BRIEF = Check every line of the entries that follow, and copy the ones containing "variables".

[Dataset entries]
======

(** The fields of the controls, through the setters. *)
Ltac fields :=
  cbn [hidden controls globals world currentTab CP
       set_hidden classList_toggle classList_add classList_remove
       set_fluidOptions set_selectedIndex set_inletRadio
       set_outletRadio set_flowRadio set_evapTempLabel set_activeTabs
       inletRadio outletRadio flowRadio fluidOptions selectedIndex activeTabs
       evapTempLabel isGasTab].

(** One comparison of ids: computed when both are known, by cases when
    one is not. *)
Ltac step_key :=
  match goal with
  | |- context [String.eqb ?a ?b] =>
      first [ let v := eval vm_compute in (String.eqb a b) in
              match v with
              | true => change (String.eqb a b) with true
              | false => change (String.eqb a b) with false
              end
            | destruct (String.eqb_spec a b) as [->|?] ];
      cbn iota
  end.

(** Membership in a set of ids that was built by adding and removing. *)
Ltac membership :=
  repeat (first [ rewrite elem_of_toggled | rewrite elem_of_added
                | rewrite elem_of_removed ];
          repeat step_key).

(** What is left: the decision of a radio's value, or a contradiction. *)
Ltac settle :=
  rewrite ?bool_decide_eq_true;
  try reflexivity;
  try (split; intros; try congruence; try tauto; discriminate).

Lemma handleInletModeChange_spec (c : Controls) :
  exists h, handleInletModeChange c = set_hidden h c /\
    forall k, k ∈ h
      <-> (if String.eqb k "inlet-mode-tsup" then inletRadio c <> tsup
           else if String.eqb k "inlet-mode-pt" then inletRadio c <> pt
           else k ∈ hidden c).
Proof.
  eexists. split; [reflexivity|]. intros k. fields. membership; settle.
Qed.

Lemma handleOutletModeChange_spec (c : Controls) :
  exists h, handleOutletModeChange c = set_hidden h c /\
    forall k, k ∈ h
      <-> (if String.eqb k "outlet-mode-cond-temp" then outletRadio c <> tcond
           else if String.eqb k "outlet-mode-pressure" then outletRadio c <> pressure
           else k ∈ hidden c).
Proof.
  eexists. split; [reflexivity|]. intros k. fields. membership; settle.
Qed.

======

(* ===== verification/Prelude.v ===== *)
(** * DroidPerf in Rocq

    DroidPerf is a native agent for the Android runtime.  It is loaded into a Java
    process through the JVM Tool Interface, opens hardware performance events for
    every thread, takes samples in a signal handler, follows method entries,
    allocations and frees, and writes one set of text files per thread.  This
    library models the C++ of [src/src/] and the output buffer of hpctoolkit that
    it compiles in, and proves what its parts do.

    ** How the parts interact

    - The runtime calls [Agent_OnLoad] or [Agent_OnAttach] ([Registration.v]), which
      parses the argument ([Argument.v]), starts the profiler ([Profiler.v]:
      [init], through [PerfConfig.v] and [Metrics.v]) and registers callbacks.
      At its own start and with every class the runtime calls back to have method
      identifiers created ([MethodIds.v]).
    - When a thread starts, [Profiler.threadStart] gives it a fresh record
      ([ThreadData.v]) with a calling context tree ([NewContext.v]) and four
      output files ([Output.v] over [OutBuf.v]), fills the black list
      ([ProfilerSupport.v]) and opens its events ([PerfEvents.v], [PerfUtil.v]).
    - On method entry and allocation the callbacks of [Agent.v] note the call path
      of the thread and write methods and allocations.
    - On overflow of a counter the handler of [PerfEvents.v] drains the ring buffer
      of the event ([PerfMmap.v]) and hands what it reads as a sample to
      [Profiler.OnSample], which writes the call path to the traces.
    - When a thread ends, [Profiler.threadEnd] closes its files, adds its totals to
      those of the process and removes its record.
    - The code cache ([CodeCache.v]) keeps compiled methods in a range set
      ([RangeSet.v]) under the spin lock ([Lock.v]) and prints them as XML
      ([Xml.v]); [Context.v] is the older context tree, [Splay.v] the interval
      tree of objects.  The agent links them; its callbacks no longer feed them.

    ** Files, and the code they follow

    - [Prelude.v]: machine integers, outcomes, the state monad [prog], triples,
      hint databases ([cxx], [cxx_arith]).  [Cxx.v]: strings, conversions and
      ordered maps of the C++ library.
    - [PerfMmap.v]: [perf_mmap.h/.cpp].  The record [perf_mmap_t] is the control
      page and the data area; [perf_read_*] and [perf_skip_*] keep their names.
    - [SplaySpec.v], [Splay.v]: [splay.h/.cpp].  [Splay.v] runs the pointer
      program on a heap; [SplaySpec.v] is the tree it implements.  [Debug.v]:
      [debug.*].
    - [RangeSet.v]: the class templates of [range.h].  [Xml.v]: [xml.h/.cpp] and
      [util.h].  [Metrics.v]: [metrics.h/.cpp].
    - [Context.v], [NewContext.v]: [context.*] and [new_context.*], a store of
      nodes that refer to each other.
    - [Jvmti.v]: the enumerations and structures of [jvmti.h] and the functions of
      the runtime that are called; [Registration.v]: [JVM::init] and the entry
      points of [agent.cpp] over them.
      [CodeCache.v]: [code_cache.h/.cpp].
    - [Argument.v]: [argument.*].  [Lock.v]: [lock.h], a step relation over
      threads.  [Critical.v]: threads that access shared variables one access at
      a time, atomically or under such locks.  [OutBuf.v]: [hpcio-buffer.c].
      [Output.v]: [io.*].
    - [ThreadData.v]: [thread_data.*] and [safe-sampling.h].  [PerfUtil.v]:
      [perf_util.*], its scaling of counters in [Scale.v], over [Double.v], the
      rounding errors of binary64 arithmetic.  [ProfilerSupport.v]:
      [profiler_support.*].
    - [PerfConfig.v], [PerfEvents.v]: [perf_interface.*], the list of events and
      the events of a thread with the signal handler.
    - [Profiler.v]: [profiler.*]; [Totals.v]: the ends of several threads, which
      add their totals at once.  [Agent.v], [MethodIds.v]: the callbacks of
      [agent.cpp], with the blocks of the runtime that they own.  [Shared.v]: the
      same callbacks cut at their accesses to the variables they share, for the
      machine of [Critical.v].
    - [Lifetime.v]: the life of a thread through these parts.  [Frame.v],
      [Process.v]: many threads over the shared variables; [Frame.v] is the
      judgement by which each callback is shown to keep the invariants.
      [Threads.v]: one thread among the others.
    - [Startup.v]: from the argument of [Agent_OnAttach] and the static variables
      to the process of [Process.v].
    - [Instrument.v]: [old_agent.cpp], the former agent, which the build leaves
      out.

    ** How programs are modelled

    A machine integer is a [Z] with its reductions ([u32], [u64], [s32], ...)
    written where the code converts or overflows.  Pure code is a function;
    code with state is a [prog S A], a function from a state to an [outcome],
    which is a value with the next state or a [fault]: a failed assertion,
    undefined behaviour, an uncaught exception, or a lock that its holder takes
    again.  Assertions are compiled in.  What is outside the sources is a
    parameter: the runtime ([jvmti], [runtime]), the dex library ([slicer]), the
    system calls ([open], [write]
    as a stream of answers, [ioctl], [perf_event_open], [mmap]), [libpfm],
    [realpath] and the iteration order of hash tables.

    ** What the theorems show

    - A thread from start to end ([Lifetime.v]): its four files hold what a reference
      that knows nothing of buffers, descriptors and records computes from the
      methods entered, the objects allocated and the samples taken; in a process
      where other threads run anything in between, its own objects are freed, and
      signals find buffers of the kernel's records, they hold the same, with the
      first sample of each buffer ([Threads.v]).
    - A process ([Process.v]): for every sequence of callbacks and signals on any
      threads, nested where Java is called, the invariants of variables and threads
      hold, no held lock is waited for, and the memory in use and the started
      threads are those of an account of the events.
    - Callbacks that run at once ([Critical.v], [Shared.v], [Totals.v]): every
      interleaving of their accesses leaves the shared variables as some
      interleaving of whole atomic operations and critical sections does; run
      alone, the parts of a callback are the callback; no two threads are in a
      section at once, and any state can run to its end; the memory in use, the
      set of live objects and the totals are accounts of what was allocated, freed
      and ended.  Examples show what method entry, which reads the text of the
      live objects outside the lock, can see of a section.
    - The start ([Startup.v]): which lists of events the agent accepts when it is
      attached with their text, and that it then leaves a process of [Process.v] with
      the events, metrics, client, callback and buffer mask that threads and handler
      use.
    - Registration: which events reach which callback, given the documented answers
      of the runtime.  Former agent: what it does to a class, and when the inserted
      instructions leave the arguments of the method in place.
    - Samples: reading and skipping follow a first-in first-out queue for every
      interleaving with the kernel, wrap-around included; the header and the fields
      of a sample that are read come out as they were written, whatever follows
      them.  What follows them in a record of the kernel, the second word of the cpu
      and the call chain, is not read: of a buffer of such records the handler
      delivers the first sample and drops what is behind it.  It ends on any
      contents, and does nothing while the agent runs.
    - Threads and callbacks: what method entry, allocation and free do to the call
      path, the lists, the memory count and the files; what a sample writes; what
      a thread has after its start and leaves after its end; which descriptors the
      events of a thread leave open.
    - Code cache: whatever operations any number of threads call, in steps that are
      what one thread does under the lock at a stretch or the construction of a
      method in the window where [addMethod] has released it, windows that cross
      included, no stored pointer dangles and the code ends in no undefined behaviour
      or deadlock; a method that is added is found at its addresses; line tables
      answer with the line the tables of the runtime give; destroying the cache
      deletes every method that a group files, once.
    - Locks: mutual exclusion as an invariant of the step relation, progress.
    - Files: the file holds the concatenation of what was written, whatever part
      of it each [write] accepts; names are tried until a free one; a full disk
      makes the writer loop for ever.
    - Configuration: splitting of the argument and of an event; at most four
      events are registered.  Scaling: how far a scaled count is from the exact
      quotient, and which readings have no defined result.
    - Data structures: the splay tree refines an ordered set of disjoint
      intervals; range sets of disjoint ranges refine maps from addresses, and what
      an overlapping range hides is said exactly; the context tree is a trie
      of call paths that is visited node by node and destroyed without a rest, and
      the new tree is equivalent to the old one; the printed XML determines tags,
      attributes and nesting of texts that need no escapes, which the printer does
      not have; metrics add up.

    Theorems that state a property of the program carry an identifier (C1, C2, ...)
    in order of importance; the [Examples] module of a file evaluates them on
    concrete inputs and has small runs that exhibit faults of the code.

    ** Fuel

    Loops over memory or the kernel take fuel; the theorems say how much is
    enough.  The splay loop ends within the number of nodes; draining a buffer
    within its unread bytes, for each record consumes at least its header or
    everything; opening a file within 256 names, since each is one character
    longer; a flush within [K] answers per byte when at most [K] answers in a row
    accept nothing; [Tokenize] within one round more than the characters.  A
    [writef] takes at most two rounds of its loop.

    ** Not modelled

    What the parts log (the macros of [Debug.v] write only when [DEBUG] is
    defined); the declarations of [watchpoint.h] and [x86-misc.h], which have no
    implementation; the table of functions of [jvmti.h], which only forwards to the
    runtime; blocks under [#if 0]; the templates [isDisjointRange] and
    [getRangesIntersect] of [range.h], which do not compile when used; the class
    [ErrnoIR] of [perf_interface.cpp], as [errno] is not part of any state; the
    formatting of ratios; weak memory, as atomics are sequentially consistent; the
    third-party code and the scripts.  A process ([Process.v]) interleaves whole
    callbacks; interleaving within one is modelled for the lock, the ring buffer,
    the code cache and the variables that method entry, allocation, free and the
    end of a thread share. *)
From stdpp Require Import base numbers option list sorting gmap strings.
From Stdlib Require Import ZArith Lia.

======

REPLY TO THE EXERCISE =
      threads.  [Critical.v]: threads that access shared variables one access at
      same callbacks cut at their accesses to the variables they share, for the
      [Process.v]: many threads over the shared variables; [Frame.v] is the
    - [Startup.v]: from the argument of [Agent_OnAttach] and the static variables
      threads, nested where Java is called, the invariants of variables and threads
      interleaving of their accesses leaves the shared variables as some
    the code cache and the variables that method entry, allocation, free and the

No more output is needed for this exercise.